Decido che è giunto il momento di arrivare al dunque. A parte tutto, non è giusto per me e per lei andare avanti come se niente fosse. Devo dirglielo, e devo dirglielo prima che la situazione peggiori per entrambi.

«A cosa pensi?», mi chiede, quasi potesse leggermi nella mente. Sono proprio cose del genere che mi fanno preoccupare. Non riesco a spiegarlo, ma è strano e inquietante al tempo stesso. Come se sapesse già la verità.

«Niente di particolare», rispondo, maledicendomi subito per la mancanza di coraggio. «Cose varie».

«Che tipo di cose?», insiste.

«La vita. In generale». Non so perché non riesco a dire la verità. A un tratto, è come se non sapessi più parlare. È un problema che non ho mai avuto – di solito, ho fin troppo da dire – eppure questa volta a quanto pare mi sto mettendo sulla difensiva.
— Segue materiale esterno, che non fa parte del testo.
Lemma deleteBinding_spec io ex q k db e db' e' :
  bindings_ok db -> is_u64 (p_id ex) -> deleteBinding db_what io ex q k db e = (Ret db', e') ->
  dup_set db' = filter (fun kv => ~ (kv.1 = p_id ex /\ binding_queue kv.2 = p_id q /\ (binding_names kv.2).1.2 = k))
                  (dup_set db).
Proof.
  intros Hb Hx. unfold deleteBinding. intros Hr%delete_txn_ret.
  destruct (dup_dups_law db (p_id ex) (dup_sane db _ Hb Hx)) as [Hnd Hdup].
  assert (Hrows : forall k' v', (k', v') ∈ map (fun v => (p_id ex, v)) (dup_dups db (p_id ex)) <->
                   k' = p_id ex /\ (k', v') ∈ dup_set db).
  { intros k' v'. rewrite list_elem_of_In, in_map_iff. split.
    - intros (v & [= <- <-] & Hv). split; [done|]. by apply Hdup, list_elem_of_In.
    - intros [-> Hv]. exists v'. split; [done|]. by apply list_elem_of_In, Hdup. }
  apply delete_loop_spec in Hr; [|done| |by intros k' v' [_ Hv]%Hrows].
  - rewrite Hr. apply set_eq. intros [k' v']. rewrite !elem_of_filter, Hrows. simpl.
    rewrite andb_true_iff, Z.eqb_eq, bool_decide_eq_true. naive_solver.
  - apply NoDup_fmap_2; [by intros x y [= ->]|done].
Qed.


End bindings.

Section queues.
Context `{HostEndian, Framing}.
Context {BT : BTree bt_compare} {KT : BTree key_compare} {DT : DupTree key_compare}.
Variable db_what : Z -> string.
Variable strerror : errno -> string.
Variables (storeDir : string) (num_jfiles : Z) (lo : Z).
Implicit Types (q : Persistable) (st : QueueStore) (j : JournalImpl).

(** ** Queues *)

Abbreviation create_queue := (create_queue strerror storeDir num_jfiles).
Abbreviation destroy_queue := (destroy_queue db_what strerror).
Definition queue_dir q : string := getBdbBaseDir storeDir +:+ getJrnlHashDir (p_name q).

Lemma create_obj_fine (db : @Db key_compare KT) seq q e n m :
  ent_inv n db seq m -> Z.of_nat n < 2 ^ 64 - 3 ->
  is_Some (match db_put db (IdSequence.id seq) (p_bytes q) with Ret r => Some r | Throw _ => None end) ->
  exists db' seq' e', create_obj io_fine db seq q e = (Ret (Some (setPersistenceId (IdSequence.id seq) q)), db', seq', e') /\
    db_map db' = <[IdSequence.id seq := p_bytes q]> m /\ m !! IdSequence.id seq = None.
Proof.
  intros Hinv Hn [r Hr]. destruct (create_obj io_fine db seq q e) as [[[r' db'] seq'] e'] eqn:E.
  destruct (create_obj_spec n db seq m io_fine q e r' db' seq' e' Hinv Hn E) as ((Hm & _) & Hne & Hp).
  destruct r' as [[p'|]|x]; [|done|].
  - destruct (Hp p' eq_refl) as [-> Hf]. by exists db', seq', e'.
  - exfalso. pose proof Hinv as (_ & Hs & _). unfold create_obj, IdSequence.next in E.
    rewrite (proj2 (Z.eqb_neq (IdSequence.id seq) 0)) in E by lia. simpl in E. unfold BufferValue in E.
    destruct (db_put db (IdSequence.id seq) (p_bytes q)) as [[s d]|y]; [|done]. by unfold TxnCtxt.with_txn in E.
Qed.

(** Creating a named queue on a store whose environment
    answers gives it an unused id, records it under that id, makes its directory and
    leaves an open and empty journal in the list under the same id. *)
Theorem create_queue_ready n st m q :
  ent_inv n (qs_db st) (qs_seq st) m -> Z.of_nat n < 2 ^ 64 - 3 -> p_id q = 0 -> p_name q <> "" -> 0 < num_jfiles ->
  is_Some (match db_put (qs_db st) (IdSequence.id (qs_seq st)) (p_bytes q) with Ret r => Some r | Throw _ => None end) ->
  (forall k, JournalImpl.w_files (qs_world st) !! JournalImpl.getSubDbPath (journal_of storeDir num_jfiles q) k = None) ->
  fs_wf (qs_fs st) -> clear_way (qs_fs st) (resolve (qs_fs st) (queue_dir q)) -> writable (qs_fs st) ->
  anchored (qs_fs st) (queue_dir q) ->
  let id := IdSequence.id (qs_seq st) in
  exists j st', create_queue io_fine io_fine q st = (Ret (setPersistenceId id q, Some j), st') /\
    m !! id = None /\ db_map (qs_db st') = <[id := p_bytes q]> m /\
    qs_journals st' = <[id := j]> (qs_journals st) /\
    jwf lo j (qs_world st') /\ (forall x, jlookup j (JournalImpl.w_files (qs_world st')) x = None) /\
    node_at (qs_fs st') (resolve (qs_fs st) (queue_dir q)) = Some Dir.
Proof.
  intros Hinv Hn Hq Hname Hjf Hput Hfiles Hw Hclear Hwr Hanch id. unfold Config.create_queue.
  rewrite Hq. cbn [Z.eqb negb]. rewrite (proj2 (String.eqb_neq (p_name q) "")) by done.
  destruct (create_obj_fine (qs_db st) (qs_seq st) q (JournalImpl.w_env (qs_world st)) n m Hinv Hn Hput)
    as (db' & seq' & e' & -> & Hm & Hf).
  cbn [setPersistenceId p_name set_env set_db qs_fs].
  destruct (create_dir_loop_spec strerror (S (String.length (queue_dir q))) (queue_dir q) (qs_fs st))
    as (fs' & Ed & _ & _ & Nd); try done; [lia|by unfold queue_dir, getBdbBaseDir; destruct storeDir|].
  unfold jdir.create_dir, queue_dir in *. rewrite Ed. cbn [set_queue_fs qs_world].
  destruct (init_fine lo (p_name q) id (getJrnlHashDir (p_name q)) (getBdbBaseDir storeDir) num_jfiles
              (JournalImpl.mkWorld e' (JournalImpl.w_files (qs_world st)))) as (w' & j & Ei & Hj & _ & _ & _ & _ & El).
  { split; [done|]. intros k d _ Hd. simpl in Hd. change (JournalImpl.getSubDbPath _ k) with
      (JournalImpl.getSubDbPath (journal_of storeDir num_jfiles q) k) in Hd. by rewrite Hfiles in Hd. }
  unfold JournalImpl.initialize, journal_of, queue_journal. cbn [p_name p_id setPersistenceId set_env set_db qs_world].
  fold id. rewrite Ei.
  eexists j, _. split; [reflexivity|]. cbn [set_journals set_queue_world set_queue_fs set_env set_db qs_db qs_journals qs_world qs_fs].
  split_and!; try done.
  - intros x. rewrite El. unfold jlookup. simpl.
    change (JournalImpl.getSubDbPath _ (x mod num_jfiles)) with
      (JournalImpl.getSubDbPath (journal_of storeDir num_jfiles q) (x mod num_jfiles)). by rewrite Hfiles.
  - rewrite Nd. by rewrite decide_True.
Qed.

(** The files that [delete_jrnl_files] removes. *)
Lemma delete_files_loop j0 (L : list Z) (jw : JournalImpl * JournalImpl.world) :
  NoDup L -> (forall k, k ∈ L -> 0 <= k /\ messageDbs jw.1 !! Z.to_nat k = Some true) ->
  forall path, JournalImpl.w_files
    (foldl (fun (jw : JournalImpl * JournalImpl.world) k =>
              if bool_decide (messageDbs jw.1 !! Z.to_nat k = Some true)
              then (JournalImpl.set_dbs (_is_init jw.1) (<[Z.to_nat k := false]> (messageDbs jw.1)) jw.1,
                    JournalImpl.set_files (delete (JournalImpl.getSubDbPath j0 k) (JournalImpl.w_files jw.2)) jw.2)
              else jw) jw L).2 !! path =
    if decide (Exists (fun k => path = JournalImpl.getSubDbPath j0 k) L) then None
    else JournalImpl.w_files jw.2 !! path.
Proof.
  revert jw. induction L as [|k L IH]; intros jw Hn Hk path; cbn [foldl].
  { rewrite decide_False; [done|]. by inversion 1. }
  apply NoDup_cons in Hn as [Hni Hn]. destruct (Hk k ltac:(set_solver)) as [Hk0 Hkt].
  rewrite (bool_decide_eq_true_2 (_ = Some true)) by done. rewrite IH; [|done|].
  - simpl. rewrite lookup_delete.
    pose proof (Exists_cons (fun k => path = JournalImpl.getSubDbPath j0 k) k L).
    destruct (decide (path = JournalImpl.getSubDbPath j0 k)) as [->|Hne]; repeat case_decide; naive_solver.
  - intros k' Hk'. destruct (Hk k' ltac:(set_solver)) as [H1 H2]. split; [done|]. simpl.
    rewrite list_lookup_insert_ne; [done|]. intros E. apply Hni. by replace k with k' by lia.
Qed.
(* ===== verification/PoolSpec.v ===== *)
(** What the thread pool guarantees: its counters are exact and never wrap around, a
    task is started once and in the order of the policy, no wake-up is lost, its
    threads come to rest, and at rest nothing is left to do. *)
From S2P Require Import Prelude ThreadPool.
From Stdlib Require Import ZArith Lia.

(** ** Sums over the workers *)

Section sums.
Context {A : Type}.
Implicit Types (f g : A -> Z) (l : list A).

Definition sum_of f l : Z := foldr (fun x a => f x + a) 0 l.

Lemma sum_app f l k : sum_of f (l ++ k) = sum_of f l + sum_of f k.
Proof. induction l as [|x l IH]; simpl; [done|]. rewrite IH. lia. Qed.

Lemma sum_insert f l i x y : l !! i = Some x -> sum_of f (<[i := y]> l) = sum_of f l - f x + f y.
Proof.
  revert i. induction l as [|z l IH]; intros [|i] E; simplify_eq/=; [lia|]. rewrite (IH i) by done. lia.
Qed.

Lemma sum_map f (h : A -> A) l : sum_of f (map h l) = sum_of (fun x => f (h x)) l.
Proof. induction l as [|x l IH]; simpl; [done|]. by rewrite IH. Qed.

Lemma sum_sub f g l : sum_of (fun x => f x - g x) l = sum_of f l - sum_of g l.
Proof. induction l as [|x l IH]; simpl; [done|]. rewrite IH. lia. Qed.

Lemma sum_add f g l : sum_of (fun x => f x + g x) l = sum_of f l + sum_of g l.
Proof. induction l as [|x l IH]; simpl; [done|]. rewrite IH. lia. Qed.

Lemma sum_ext f g l : (forall x, x ∈ l -> f x = g x) -> sum_of f l = sum_of g l.
Proof. induction l as [|x l IH]; intros E; simpl; [done|]. rewrite IH by set_solver. rewrite E by set_solver. done. Qed.

Lemma sum_le f g l : (forall x, f x <= g x) -> sum_of f l <= sum_of g l.
Proof. intros E. induction l as [|x l IH]; simpl; [done|]. specialize (E x). lia. Qed.

Lemma sum_nonneg f l : (forall x, 0 <= f x) -> 0 <= sum_of f l.
Proof. intros E. induction l as [|x l IH]; simpl; [done|]. specialize (E x). lia. Qed.

Lemma sum_elem f l x : (forall x, 0 <= f x) -> x ∈ l -> f x <= sum_of f l.
Proof.
  intros E. induction l as [|y l IH]; intros Hx; [by apply elem_of_nil in Hx|]. simpl.
  pose proof (sum_nonneg f l E). apply elem_of_cons in Hx as [->|Hx]; [lia|]. specialize (IH Hx). specialize (E y). lia.
Qed.

(** A sum of zeros and ones that is positive counts something. *)
Lemma sum_pos f l : 0 < sum_of f l -> exists x, x ∈ l /\ 0 < f x.
Proof.
  induction l as [|x l IH]; simpl; [lia|]. intros Hs. destruct (decide (0 < f x)).
  - exists x. set_solver.
  - destruct IH as (y & Hy & Hf); [lia|]. exists y. set_solver.
Qed.

End sums.

Section spec.
Context {T : Type} `{Scheduler T}.
Implicit Types (p : pool_core T) (ws : list (wphase T)) (s : tsys T) (cs : list (client T)) (t : T).

Definition live (x : wphase T) : Z := match x with WGone => 0 | _ => 1 end.
Definition awake (x : wphase T) : Z := match x with WSleep | WWoken | WGone => 0 | _ => 1 end.
Definition sleeping (x : wphase T) : Z := match x with WSleep => 1 | _ => 0 end.
Definition looking (x : wphase T) : Z := match x with WEnter | WWoken => 1 | _ => 0 end.

Definition queue s : list T := contents (m_scheduler (t_pool s)).

(** The invariant. [extra] workers are counted as active besides those that are. *)
Record pinv_at (extra : Z) s : Prop := {
  pi_count : m_worker_count (t_pool s) = sum_of live (t_ws s);
  pi_active : m_active_worker_count (t_pool s) = sum_of awake (t_ws s) + extra;
  pi_bound : sum_of live (t_ws s) < 2 ^ 64;
  pi_target : is_u64 (m_target_worker_count (t_pool s));
  pi_many : m_target_worker_count (t_pool s) < sum_of live (t_ws s) -> sum_of sleeping (t_ws s) = 0;
  pi_wake : 0 < sum_of sleeping (t_ws s) -> Z.of_nat (length (queue s)) <= sum_of looking (t_ws s);
  pi_term : m_terminate_all_workers (t_pool s) = true -> m_target_worker_count (t_pool s) = 0;
  pi_clients : (exists c, c ∈ t_cs s /\ c_asleep c = true) ->
    sum_of live (t_ws s) = 0 \/ sum_of sleeping (t_ws s) < sum_of live (t_ws s);
  pi_ops : Forall (fun c => Forall op_ok (c_ops c)) (t_cs s)
}.

Definition pinv := pinv_at 0.

Lemma weights ws :
  0 <= sum_of awake ws /\ 0 <= sum_of sleeping ws /\ 0 <= sum_of looking ws /\
  sum_of awake ws + sum_of sleeping ws <= sum_of live ws /\ sum_of looking ws + sum_of sleeping ws <= sum_of live ws.
Proof.
  split_and!; try (apply sum_nonneg; by intros []); rewrite <- sum_add; apply sum_le; by intros [].
Qed.

Lemma u64_step n : 0 <= n < 2 ^ 64 - 1 -> add64 n 1 = n + 1.
Proof. intros Hn. unfold add64. apply u64_small. unfold is_u64. lia. Qed.

Lemma u64_back n : 0 < n <= 2 ^ 64 -> sub64 n 1 = n - 1.
Proof. intros Hn. unfold sub64. apply u64_small. unfold is_u64. lia. Qed.

Lemma clients_notified cs : ~ exists c, c ∈ notify_clients cs /\ c_asleep c = true.
Proof. intros (c & (d & -> & _)%list_elem_of_fmap & Ha). done. Qed.

Lemma ops_notified cs :
  Forall (fun c => Forall op_ok (c_ops c)) cs -> Forall (fun c => Forall op_ok (c_ops c)) (notify_clients cs).
Proof. intros Hc. apply Forall_map. by eapply Forall_impl; [exact Hc|]. Qed.
(* ===== verification/PoolExamples.v ===== *)
(** Runs of thread pools: the steps as a function, so that a run is a list of actions
    that evaluates, the witnesses of the pool's theorems, and what the pool does in
    the corners of its interface. *)
From S2P Require Import Prelude ThreadPool PoolSpec PoolLive.
From Stdlib Require Import ZArith Lia.

(** ** Executable runs *)

Section actions.
Context {T : Type} `{Scheduler T} (ends : T -> bool).

Inductive action : Type :=
| AEnter (i : nat) | AWake (i : nat) | AReturn (i : nat) | AThrow (i : nat) | ADie (avail i : nat) | AExit (i : nat)
| ACall (pick avail c : nat) | ATimeout (c : nat) | AClient (ops : list (cop T)) | ASpurious (i : nat).

Definition is_sleep (x : wphase T) : bool := match x with WSleep => true | _ => false end.
Definition pick_okb (pick : nat) (ws : list (wphase T)) : bool :=
  negb (existsb is_sleep ws) || match ws !! pick with Some WSleep => true | _ => false end.
Definition op_okb (op : cop T) : bool :=
  match op with
  | OResize n => (0 <=? n) && (n <? 2 ^ 64)
  | OWait n | OTimed n => 0 <=? n
  | _ => true
  end.

Definition act (a : action) (s : tsys T) : option (list (event T) * tsys T) :=
  match a with
  | AEnter i => match t_ws s !! i with Some WEnter => Some (started i (enter i s), enter i s) | _ => None end
  | AWake i => match t_ws s !! i with Some WWoken => Some (started i (wake i s), wake i s) | _ => None end
  | AReturn i =>
      match t_ws s !! i with
      | Some (WRun t) => if ends t then Some ([EDone t], set_worker i WEnter s) else None
      | _ => None
      end
  | AThrow i =>
      match t_ws s !! i with
      | Some (WRun t) => if ends t then Some ([EThrew t], set_worker i WDying s) else None
      | _ => None
      end
  | ADie avail i =>
      match t_ws s !! i with Some WDying => Some ([], worker_died_unexpectedly avail i s) | _ => None end
  | AExit i => match t_ws s !! i with Some WExit => Some ([], worker_destructed i s) | _ => None end
  | ACall pick avail c =>
      match t_cs s !! c with
      | Some (mkClient (op :: rest) false) =>
          if pick_okb pick (t_ws s) then Some (op_events op, run_op pick avail c op rest s) else None
      | _ => None
      end
  | ATimeout c =>
      match t_cs s !! c with
      | Some (mkClient (OTimed _ :: rest) true) => Some ([], set_client c (mkClient rest false) s)
      | _ => None
      end
  | AClient ops =>
      if forallb op_okb ops then Some ([], mkSys (t_pool s) (t_ws s) (t_cs s ++ [mkClient ops false])) else None
  | ASpurious i => match t_ws s !! i with Some WSleep => Some ([], set_worker i WWoken s) | _ => None end
  end.

Fixpoint acts (l : list action) (s : tsys T) : option (list (event T) * tsys T) :=
  match l with
  | [] => Some ([], s)
  | a :: l =>
      '(es, s') ← act a s;
      '(es', s'') ← acts l s';
      Some (es ++ es', s'')
  end.

Lemma pick_okb_sound pick ws : pick_okb pick ws = true -> pick_ok pick ws.
Proof.
  intros Hp Hs. apply orb_true_iff in Hp as [Hp|Hp].
  - apply negb_true_iff in Hp. rewrite (proj2 (existsb_exists _ _)) in Hp; [done|].
    exists WSleep. split; [by apply list_elem_of_In|done].
  - by destruct (ws !! pick) as [[]|].
Qed.

Lemma op_okb_sound op : op_okb op = true -> op_ok op.
Proof. destruct op; simpl; unfold is_u64; intros; zbool; lia. Qed.

Lemma act_sound a s es s' : act a s = Some (es, s') -> tstep (fun t => ends t = true) s es s'.
Proof.
  intros Ha. destruct a as [i|i|i|i|avail i|i|pick avail c|c|ops|i]; simpl in Ha.
  - destruct (t_ws s !! i) as [[]|] eqn:E; simplify_eq. by apply T_threads; left; constructor.
  - destruct (t_ws s !! i) as [[]|] eqn:E; simplify_eq. by apply T_threads; left; constructor.
  - destruct (t_ws s !! i) as [[| | |t| | |]|] eqn:E; try done. destruct (ends t) eqn:Et; simplify_eq.
    by apply T_threads; left; constructor.
  - destruct (t_ws s !! i) as [[| | |t| | |]|] eqn:E; try done. destruct (ends t) eqn:Et; simplify_eq.
    by apply T_threads; left; constructor.
  - destruct (t_ws s !! i) as [[]|] eqn:E; simplify_eq. by apply T_threads; left; constructor.
  - destruct (t_ws s !! i) as [[]|] eqn:E; simplify_eq. by apply T_threads; left; constructor.
  - destruct (t_cs s !! c) as [[[|op rest] []]|] eqn:E; try done.
    destruct (pick_okb _ _) eqn:Ep; simplify_eq. apply pick_okb_sound in Ep. by apply T_threads; right; constructor.
  - destruct (t_cs s !! c) as [[[|[] rest] []]|] eqn:E; simplify_eq. apply T_threads; right. by eapply C_timeout.
  - destruct (forallb op_okb ops) eqn:E; simplify_eq. apply T_client.
    apply Forall_forall. intros op Hop. apply op_okb_sound. rewrite forallb_forall in E.
    apply E. by apply list_elem_of_In.
  - destruct (t_ws s !! i) as [[]|] eqn:E; simplify_eq. by apply T_spurious.
Qed.

Lemma acts_sound avail n l es s es' s' :
  treach (fun t => ends t = true) avail n es s -> acts l s = Some (es', s') ->
  treach (fun t => ends t = true) avail n (es ++ es') s'.
Proof.
  revert es s es'. induction l as [|a l IH]; intros es s es' Hr Ha; simpl in Ha.
  - injection Ha as <- <-. by rewrite app_nil_r.
  - destruct (act a s) as [[e1 s1]|] eqn:E1; simpl in Ha; [|done].
    destruct (acts l s1) as [[e2 s2]|] eqn:E2; simpl in Ha; [|done]. injection Ha as <- <-.
    rewrite app_assoc. eapply IH; [|done]. econstructor; [done|]. by eapply act_sound.
Qed.

Lemma run_reach avail n l es s :
  acts l (thread_pool avail n) = Some (es, s) -> treach (fun t => ends t = true) avail n es s.
Proof. intros Ha. change es with ([] ++ es). eapply acts_sound; [constructor|done]. Qed.

End actions.
Arguments action : clear implicits.

(** ** A pool of one worker *)

#[local] Existing Instance fifo_scheduler.

Definition always (t : nat) : bool := true.

(** A client schedules two tasks, of which the first throws, and waits for both. *)
Definition one_worker : list (action nat) :=
  [AEnter 0; AClient [OSched 1%nat; OSched 2%nat; OWait 0]; ACall 0 0 0; ACall 0 0 0; ACall 0 0 0;
   AWake 0; AThrow 0; ADie 1 0; AEnter 1; AReturn 1; AEnter 1].

Definition after_one_worker : option (list (event nat) * tsys nat) := acts always one_worker (thread_pool 1 1).

Definition one_worker_end (ops : list (cop nat)) : tsys nat :=
  mkSys (mkPool (H := fifo_scheduler nat) 1 1 0 [] false []) [WGone; WSleep] [mkClient ops false].

Example one_worker_run :
  after_one_worker =
  Some ([EScheduled 1; EScheduled 2; EStarted 1; EThrew 1; EStarted 2; EDone 2]%nat, one_worker_end [OWait 0]).
Proof. vm_compute. reflexivity. Qed.

(** Evaluates a run of [acts] in the goal and proves that it is one. *)
Ltac pool_run l := eapply (run_reach always _ _ l); vm_compute; reflexivity.

(** Two workers, one of which is left in a task. *)
Definition busy : list (action nat) :=
  [AEnter 0; AEnter 1; AClient [OSched 7%nat; OSched 8%nat]; ACall 0 0 0; ACall 1 0 0; AWake 1; AWake 0; AReturn 0; AEnter 0].

Definition busy_end : tsys nat :=
  mkSys (mkPool (H := fifo_scheduler nat) 2 2 1 [] false []) [WSleep; WRun 7%nat] [mkClient [] false].

Lemma pool_counts_exact_witness :
  let s := busy_end in
  size (t_pool s) = sum_of live (t_ws s) /\ active (t_pool s) = sum_of awake (t_ws s) /\
  0 <= active (t_pool s) <= size (t_pool s) /\ size (t_pool s) < 2 ^ 64 /\
  (m_target_worker_count (t_pool s) < size (t_pool s) -> WSleep ∉ t_ws s) /\
  (m_terminate_all_workers (t_pool s) = true -> m_target_worker_count (t_pool s) = 0).
Proof.
  apply (pool_counts_exact (fun t => always t = true) 2 2
    [EScheduled 7; EScheduled 8; EStarted 7; EStarted 8; EDone 8]%nat); [by unfold is_u64|pool_run busy].
Defined.


Lemma pool_comes_to_rest_witness :
  Acc (fun s' s => exists es, sstep (fun t => always t = true) s es s')
    (busy_end).
Proof.
  apply (pool_comes_to_rest (fun t => always t = true) 2 2
    [EScheduled 7; EScheduled 8; EStarted 7; EStarted 8; EDone 8]%nat); [by unfold is_u64|pool_run busy].
Defined.

(** Refutes a step of a concrete state, by the cases of the step. *)
Ltac no_step :=
  let Hs := fresh "Hs" in
  intros [Hs|Hs]; inversion Hs; subst; simpl in *;
  repeat match goal with
  | E : (_ :: _) !! ?i = Some _ |- _ => destruct i; simplify_eq/=
  | E : [] !! _ = Some _ |- _ => by rewrite lookup_nil in E
  end.

(** The run of [one_worker] with the client back from its [wait] cannot go on. *)
Lemma at_rest_stuck es' (s' : tsys nat) :
  ~ sstep (fun t => always t = true) (one_worker_end []) es' s'.
Proof. no_step. Qed.

Lemma pool_at_rest_done_witness :
  let s := one_worker_end [] in
  let es := [EScheduled 1; EScheduled 2; EStarted 1; EThrew 1; EStarted 2; EDone 2]%nat in
  contents (m_scheduler (t_pool s)) = [] /\ starts es ≡ₚ finished es /\ active (t_pool s) = 0 /\
  forall c x, t_cs s !! c = Some x -> c_ops x = [].
Proof.
  apply (pool_at_rest_done (fun t => always t = true) 1 1);
    [done|by unfold is_u64|pool_run (one_worker ++ [ACall 1 0 0])|exact at_rest_stuck|done].
Defined.

Lemma fifo_pool_in_order_witness :
  let s := busy_end in
  let es := [EScheduled 7; EScheduled 8; EStarted 7; EStarted 8; EDone 8]%nat in
  fifo_run es (m_scheduler (t_pool s)) /\ starts es ≡ₚ finished es ++ running (t_ws s).
Proof. apply (fifo_pool_in_order (fun t => always t = true) 2 2); pool_run busy. Defined.

(** ** Corners *)

(** [terminate_all_workers(true)], called on a pool whose worker is idle, returns at
    once: it waits until no worker is active, and the one it has just woken is not yet
    active again. There is nothing in the list of terminated workers to join; the
    worker ends some time later. *)
Definition shut_down : list (action nat) :=
  [AEnter 0; AClient wait_for_all_tasks; ACall 0 0 0; ACall 0 0 0; ACall 0 0 0].

Example shutdown_leaves_worker :
  acts always shut_down (thread_pool 1 1) =
  Some ([], mkSys (mkPool (H := fifo_scheduler nat) 1 0 0 [] true []) [WWoken] [mkClient [] false]).
Proof. vm_compute. reflexivity. Qed.

(** A pool of two shrunk to one while both workers are about to look for a task: each
    sees one worker too many and ends, and none is left. The task scheduled next is
    never started. *)
Definition shrink : list (action nat) :=
  [AClient [OResize 1; OSched 5%nat; OWait 0]; ACall 0 0 0; AEnter 0; AEnter 1; AExit 0; AExit 1; ACall 0 0 0; ACall 0 0 0].

Definition shrunk : tsys nat :=
  mkSys (mkPool (H := fifo_scheduler nat) 0 1 0 [5%nat] false []) [WGone; WGone] [mkClient [OWait 0] true].

Lemma shrunk_stuck es' (s' : tsys nat) : ~ sstep (fun t => always t = true) shrunk es' s'.
Proof. no_step. Qed.

Example shrink_loses_all :
  treach (fun t => always t = true) 2 2 [EScheduled 5%nat] shrunk /\
  (forall es' s', ~ sstep (fun t => always t = true) shrunk es' s').
Proof. split; [pool_run shrink|exact shrunk_stuck]. Qed.

(** A task that throws while the pool is to shrink undoes the request:
    [static_size] asks for one worker more than there are left. *)
Example throw_undoes_shrink :
  let l := [AClient [OSched 1%nat; OResize 1]; ACall 0 0 0; AEnter 0; ACall 0 0 0; AThrow 0; ADie 1 0] in
  (acts always l (thread_pool 2 2)) = Some ([EScheduled 1; EStarted 1; EThrew 1]%nat,
    mkSys (mkPool (H := fifo_scheduler nat) 2 2 2 [] false []) [WGone; WEnter; WEnter] [mkClient [] false]).
Proof. vm_compute. reflexivity. Qed.

(** [clear] wakes nobody. A client that waits for at most one task, when one is
    running and two are waiting, sleeps on when the two are cleared, until the one
    that runs has ended. *)
Example clear_wakes_nobody :
  let l := [AClient [OSched 1%nat; OSched 2%nat; OSched 3%nat; OWait 1]; ACall 0 0 0; ACall 0 0 0; ACall 0 0 0; AEnter 0; ACall 0 0 0;
            AClient [OClear]; ACall 0 0 1] in
  exists es s, acts always l (thread_pool 1 1) = Some (es, s) /\ t_cs s !! 0%nat = Some (mkClient [OWait 1] true) /\
    must_wait 1 (t_pool s) = false.
Proof. do 2 eexists. split; [vm_compute; reflexivity|]. split; reflexivity. Qed.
«Stai pensando a noi?», domanda, accarezzandomi il petto. Per quanto sembri riservata e mite, mi rendo conto che riesce a mostrarsi anche civettuola, quando vuole.

«Già, immagino di sì», rispondo, con una pausa per pensare a cosa aggiungere. «Mi chiedo solo se questa storia può andare avanti».

Sento che si irrigidisce un po’ prima di parlare, ma non alza la testa dalla mia spalla. Se ne sta lì, senza muoversi, quasi stesse cercando di analizzare a fondo la mia frase. Mi accorgo di averla contrariata.

«Cosa intendi?», chiede, con calma ingenuità.

«Be’, voglio dire, tra qualche settimana tu qui avrai finito. Te ne tornerai a casa, probabilmente, o partirai in cerca di nuove avventure, di un lavoro».

Mi parla senza alcuna emozione. «Ma tu vivi qui, Nick. Non andrai da nessuna parte, l’hai detto tu stesso. Tu adori questo posto e non te ne vuoi andare. Io ho intenzione di trovare lavoro qui e di restarci. Potremmo persino lavorare insieme».

Proprio come temevo. «Non saprei. È che mi chiedo se, dopo l’università, sarebbe lo stesso. La vita cambia, quando devi affrontare il mondo reale. Non vorrei rovinare quello che c’è tra di noi. Conosco un sacco di gente che ci è passata».

«Tipo chi?», vuole sapere lei, questa volta in tono di accusa.

«Oh, amici», dico.

Per un minuto o due restiamo in un silenzio assoluto, nessuno dei due apre bocca. Sono quasi sicuro di sapere a cosa sta pensando, riesco a seguire il percorso del suo ragionamento mentre se ne sta qui stesa, il respiro sempre più profondo.

Alla fine, è lei a parlare.

«Non si tratta affatto di questo, vero? Hai conosciuto un’altra». Ci sono dolore e angoscia nella voce. Sapevo che avrei dovuto farle questo discorso tempo fa, prima che si legasse troppo a me. E adesso, per le prossime settimane, dovrò vedermela con una psicopatica che si sente abbandonata.

«Non dire sciocchezze», rispondo, cercando di disinnescare questa bomba.

«No, ho ragione io, vero? Chi è? Davvero, non mi importa». La voce adesso è completamente diversa. Sembra di nuovo calma, quasi sicura di sé.

Ma so per certo che le importa eccome. E proprio non posso dirglielo. Se lo venisse a sapere, sarebbe la fine. «Non ho conosciuto nessuno», rispondo.

«È Tash?».

Mi costringo a ridere e scuoto il capo. «No, Emma. Non è Tash. Te lo giuro».